Students Stage Sit-In Protest Calling For New Principal's Resignation

Hundreds of students at King College Prep High School, a selective enrollment school on Chicago's South Side, on Thursday staged a three-hour sit-in protest calling for their principal to resign.

The students are frustrated by new policies instituted by the school's new principal Shontae Higginbottom including forcing them to wait for rides home from school outside the building and prohibiting their use of school computers after 3:15 p.m. dismissal, according to DNAinfo Chicago.

Higginbottom has also, beginning this fall, blocked students from reentering the school, located at 4445 S. Drexel Blvd., for after-school activities if they've already left the premises following dismissal, students told DNA. Students also say she is to blame in the recent firing of a popular basketball coach, ABC Chicago reports.

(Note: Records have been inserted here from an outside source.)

Lemma logged_diff nodeAddress previous (current : list HealthCheck) :
  logged (diff nodeAddress previous current)
  = (λ c, EvLog LWarning ("Node " +:+ nodeAddress +:+ ": " +:+ Type_ c
                          +:+ " is " +:+ Result c +:+ "
"))
    <$> filter (λ c, isBad (Result c) = true) current.
Proof.
  induction current as [|c l IH] using rev_ind; [done|].
  unfold diff. rewrite foldl_app, filter_app, fmap_app. simpl.
  fold (diff nodeAddress previous l). rewrite <- IH.
  rewrite filter_cons, filter_nil. unfold diffStep.
  destruct (isBad (Result c)) eqn:Hb.
  - rewrite decide_True by done.
    destruct (previous !! Type_ c) as [prev|]; try case_bool_decide; done.
  - rewrite decide_False by congruence. rewrite app_nil_r.
    destruct (previous !! Type_ c) as [prev|]; try case_bool_decide; done.
Qed.

(** The loop logs one warning for each bad entry of the snapshot, in the
    order of the snapshot, with the address of the node and the Type and
    Result of the entry; it logs nothing for the other entries, whatever
    the previous sequence was. *)
Theorem diff_logs_one_warning_per_bad_entry
    (nodeAddress : string) (previous : gmap string HealthCheck)
    (current : list HealthCheck) :
  logged (diff nodeAddress previous current)
  = (λ c, EvLog LWarning ("Node " +:+ nodeAddress +:+ ": " +:+ Type_ c
                          +:+ " is " +:+ Result c +:+ "
"))
    <$> filter (λ c, isBad (Result c) = true) current.
Proof. apply logged_diff. Qed.

(** ** The calls of one visit *)

Lemma ioOf_app out1 out2 : ioOf (out1 ++ out2) = ioOf out1 ++ ioOf out2.
Proof. unfold ioOf. apply filter_app. Qed.

Lemma filter_logged (P : Event → bool) nodeAddress previous
    (current : list HealthCheck) :
  (∀ lvl msg, P (EvLog lvl msg) = false) →
  filter (λ ev, P ev = true) (logged (diff nodeAddress previous current)) = [].
Proof.
  intros HP. rewrite logged_diff.
  induction (filter _ current) as [|c l IH]; [done|].
  rewrite fmap_cons, filter_cons_False; [exact IH | rewrite HP; congruence].
Qed.

Lemma ioOf_logged nodeAddress previous (current : list HealthCheck) :
  ioOf (logged (diff nodeAddress previous current)) = [].
Proof. by apply filter_logged. Qed.

Lemma ioOf_toggleNodeEligibility err nodeID nodeAddress eligible :
  ioOf (toggleNodeEligibility err nodeID nodeAddress eligible)
  = [EvToggle nodeID eligible].
Proof. by destruct err. Qed.

Lemma toggleCalls_ioOf out : toggleCalls (ioOf out) = toggleCalls out.
Proof.
  unfold toggleCalls, ioOf. induction out as [|ev out IH]; [done|].
  destruct ev;
    (rewrite filter_cons_True by done)
    || (rewrite filter_cons_False by (simpl; congruence));
    simpl; first [exact IH | apply (f_equal (cons _)); exact IH].
Qed.

(** The trace of a visit whose probe answers 200 and whose snapshot
    decodes. *)
Lemma processNode_decoded_out detectorPort node e
    (m : gmap string (list HealthCheck)) resp current :
  probe e = ProbeResponse resp → StatusCode resp = 200%Z →
  fetch e = FetchDecoded current →
  processNode detectorPort node e m
  = Continue (<[ID node := current]> m)
      (EvPost (healthURL detectorPort node)
       :: EvPost (nodehealthURL detectorPort node)
       :: logged (diff (Address node)
                       (buildPrevious (default [] (m !! ID node))) current)
       ++ (if bool_decide (default [] (m !! ID node) = [])
              || stateChanged (diff (Address node)
                   (buildPrevious (default [] (m !! ID node))) current)
           then toggleNodeEligibility (toggleErr e) (ID node) (Address node)
                  (nodeHealthy (diff (Address node)
                     (buildPrevious (default [] (m !! ID node))) current))
           else [])).
Proof.
  intros Hp Hs Hf.
  unfold processNode, isNpdServerActive, fetchAndDecide, decide_.
  rewrite Hp, Hf, Hs. simpl.
  rewrite (bool_decide_ext _ (default [] (m !! ID node) = []))
    by apply buildPrevious_size_0.
  unfold healthURL, nodehealthURL.
  by destruct (nodeHealthy _).
Qed.

(** The calls of a visit, case by case. *)
Lemma processNode_io detectorPort node e (m : gmap string (list HealthCheck)) :
  let h := EvPost (healthURL detectorPort node) in
  let nh := EvPost (nodehealthURL detectorPort node) in
  let io := ioOf (events (processNode detectorPort node e m)) in
  (io = [] ∧ ∃ err, probe e = ProbeNewRequestErr err)
  ∨ (io = [h] ∧ ∃ err, probe e = ProbeDoErr err)
  ∨ (io = [h; EvToggle (ID node) false]
     ∧ ∃ resp, probe e = ProbeResponse resp ∧ StatusCode resp ≠ 200%Z)
  ∨ (∃ resp, probe e = ProbeResponse resp ∧ StatusCode resp = 200%Z
     ∧ ((io = [h] ∧ ∃ err, fetch e = FetchNewRequestErr err)
        ∨ (io = [h; nh] ∧ ∀ current, fetch e ≠ FetchDecoded current)
        ∨ (∃ current, fetch e = FetchDecoded current
           ∧ (io = [h; nh] ∨ ∃ b, io = [h; nh; EvToggle (ID node) b])))).
Proof.
  intros h nh io. subst io h nh.
  destruct (probe e) as [err|err|resp] eqn:Hp.
  - left. unfold processNode, isNpdServerActive. rewrite Hp. simpl. eauto.
  - right. left. unfold processNode, isNpdServerActive. rewrite Hp. simpl. eauto.
  - destruct (decide (StatusCode resp = 200%Z)) as [Hs|Hs].
    + do 3 right. exists resp. do 2 (split; [done|]).
      destruct (fetch e) as [err|r err|err|err|current] eqn:Hf.
      * left. unfold processNode, isNpdServerActive, fetchAndDecide.
        rewrite Hp, Hf, Hs. simpl. eauto.
      * right. left. unfold processNode, isNpdServerActive, fetchAndDecide.
        rewrite Hp, Hf, Hs. simpl. by destruct r.
      * right. left. unfold processNode, isNpdServerActive, fetchAndDecide.
        rewrite Hp, Hf, Hs. simpl. done.
      * right. left. unfold processNode, isNpdServerActive, fetchAndDecide.
        rewrite Hp, Hf, Hs. simpl. done.
      * do 2 right. exists current. split; [done|].
        rewrite (processNode_decoded_out _ _ _ _ resp current) by done.
        cbn [events].
        change (?a :: ?b :: ?l) with ([a; b] ++ l).
        rewrite !ioOf_app, ioOf_logged.
        destruct (_ || _).
        -- right. rewrite ioOf_toggleNodeEligibility. eauto.
        -- by left.
    + right. right. left. unfold processNode, isNpdServerActive.
      rewrite Hp, bool_decide_eq_true_2 by done.
      destruct (toggleErr e); simpl; eauto.
Qed.

Lemma append_inj_l (s a b : string) : s +:+ a = s +:+ b → a = b.
Proof. induction s as [|ch s IH]; simpl; [done|]. intros [= H]. auto. Qed.

Lemma healthURL_nodehealthURL detectorPort node :
  healthURL detectorPort node ≠ nodehealthURL detectorPort node.
Proof. unfold healthURL, nodehealthURL. by intros H%append_inj_l. Qed.

(** What a visit does to the stored histories. *)
Lemma processNode_history detectorPort node e
    (m m' : gmap string (list HealthCheck)) out :
  processNode detectorPort node e m = Continue m' out →
  m' = m
  ∨ ∃ resp current,
      probe e = ProbeResponse resp ∧ StatusCode resp = 200%Z
      ∧ fetch e = FetchDecoded current ∧ m' = <[ID node := current]> m.
Proof.
  intros Hrun.
  destruct (probe e) as [err|err|resp] eqn:Hp.
  - left. unfold processNode, isNpdServerActive in Hrun.
    rewrite Hp in Hrun. simpl in Hrun. congruence.
  - left. unfold processNode, isNpdServerActive in Hrun.
    rewrite Hp in Hrun. simpl in Hrun. congruence.
  - destruct (decide (StatusCode resp = 200%Z)) as [Hs|Hs].
    + destruct (fetch e) as [err|r err|err|err|current] eqn:Hf.
      1-4: left; unfold processNode, isNpdServerActive, fetchAndDecide in Hrun;
           rewrite Hp, Hf, Hs in Hrun; simpl in Hrun;
           try destruct r; congruence.
      right. exists resp, current.
      rewrite (processNode_decoded_out _ _ _ _ resp current) in Hrun by done.
      repeat split; congruence.
    + left. unfold processNode, isNpdServerActive in Hrun.
      rewrite Hp, bool_decide_eq_true_2 in Hrun by done.
      simpl in Hrun. congruence.
Qed.

(** A visit leaves the histories of the other nodes alone, and it writes
    the history of the visited node in one case only: the probe answered
    200 and the snapshot decoded; the history is then that snapshot. *)
Theorem visit_writes_history_only_on_decoded_snapshot
    (detectorPort : string) (node : NodeListStub) (e : NodeEnv)
    (m m' : gmap string (list HealthCheck)) (out : list Event) :
  processNode detectorPort node e m = Continue m' out →
  (∀ other, other ≠ ID node → m' !! other = m !! other)
  ∧ (m' = m
     ∨ ∃ resp current,
         probe e = ProbeResponse resp ∧ StatusCode resp = 200%Z
         ∧ fetch e = FetchDecoded current ∧ m' = <[ID node := current]> m).
Proof.
  intros Hrun.
  pose proof (processNode_history _ _ _ _ _ _ Hrun) as Hcase.
  split; [|done].
  intros other Ho.
  destruct Hcase as [-> | (resp & current & _ & _ & _ & ->)]; [done|].
  by apply lookup_insert_ne.
Qed.

Lemma visit_writes_history_only_on_decoded_snapshot_witness :
  ({[ "node-1" := [cpu_ok] ]} : gmap string (list HealthCheck)) !! "node-2"
  = (∅ : gmap string (list HealthCheck)) !! "node-2".
Proof.
  destruct (visit_writes_history_only_on_decoded_snapshot ":8083" node1
              (answers [cpu_ok]) ∅ {[ "node-1" := [cpu_ok] ]}
              (events (processNode ":8083" node1 (answers [cpu_ok]) ∅)))
    as [Hother _].
  - vm_compute. reflexivity.
  - apply Hother. discriminate.
Defined.

(** A visit makes at most one toggle-eligibility call; the call is for the
    visited node, and it is the last call of the visit. *)
Theorem visit_toggles_at_most_once_and_last
    (detectorPort : string) (node : NodeListStub) (e : NodeEnv)
    (m : gmap string (list HealthCheck)) :
  (length (toggleCalls (events (processNode detectorPort node e m))) ≤ 1)%nat
  ∧ ∀ call,
      call ∈ toggleCalls (events (processNode detectorPort node e m)) →
      call.1 = ID node
      ∧ last (ioOf (events (processNode detectorPort node e m)))
        = Some (EvToggle call.1 call.2).
Proof.
  rewrite <- toggleCalls_ioOf.
  destruct (processNode_io detectorPort node e m)
    as [[-> _] | [[-> _] | [[-> _] | (resp & _ & _ & Hio)]]];
    [| | |destruct Hio as [[-> _] | [[-> _] | (cur & _ & [-> | [b ->]])]]];
    simpl; (split; [lia|]); intros call Hc;
    try (by apply elem_of_nil in Hc);
    apply list_elem_of_singleton in Hc as ->; done.
Qed.

Lemma visit_toggles_at_most_once_and_last_witness :
  ("node-1", false).1 = ID node1
  ∧ last (ioOf (events (processNode ":8083" node1 (answers_status 503) ∅)))
    = Some (EvToggle ("node-1", false).1 ("node-1", false).2).
Proof.
  apply (visit_toggles_at_most_once_and_last ":8083" node1
           (answers_status 503) ∅).
  vm_compute. apply list_elem_of_here.
Defined.

Lemma filter_isPost_ioOf out : filter (λ ev, isPost ev = true) (ioOf out)
                               = filter (λ ev, isPost ev = true) out.
Proof.
  unfold ioOf. rewrite list_filter_filter. apply list_filter_iff.
  intros [] ; simpl; naive_solver.
Qed.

And the students have had enough. It took them less than 12 hours to orchestrate the massive walk-out inside the school, according to the Chicago Sun-Times, through social media and word of mouth.

“I want the rules to change,” student Joshua Phillips told the Sun-Times. “And if things can’t change, I guess it’s time for a new principal.”

The sit-in demonstration, which took place inside the school's foyer and gym beginning around 9:40 a.m., lasted about three hours, according to ABC, and involved a large number of the school's 900 students. Higginbottom did not resign Thursday and has declined comment to multiple media outlets.

Many parents also supported the students' actions.

"This school was perfectly fine until they let this lady in," mother Beverly Harris told NBC Chicago. "Now she wants to come here and take everything away? You're going to stop them from leaving the lunchroom to go to study hall?"

A Chicago Public Schools spokesperson told CBS Chicago that they "will ensure that the lines of communication with these students continue to be open as we move forward" beyond the Thursday protest.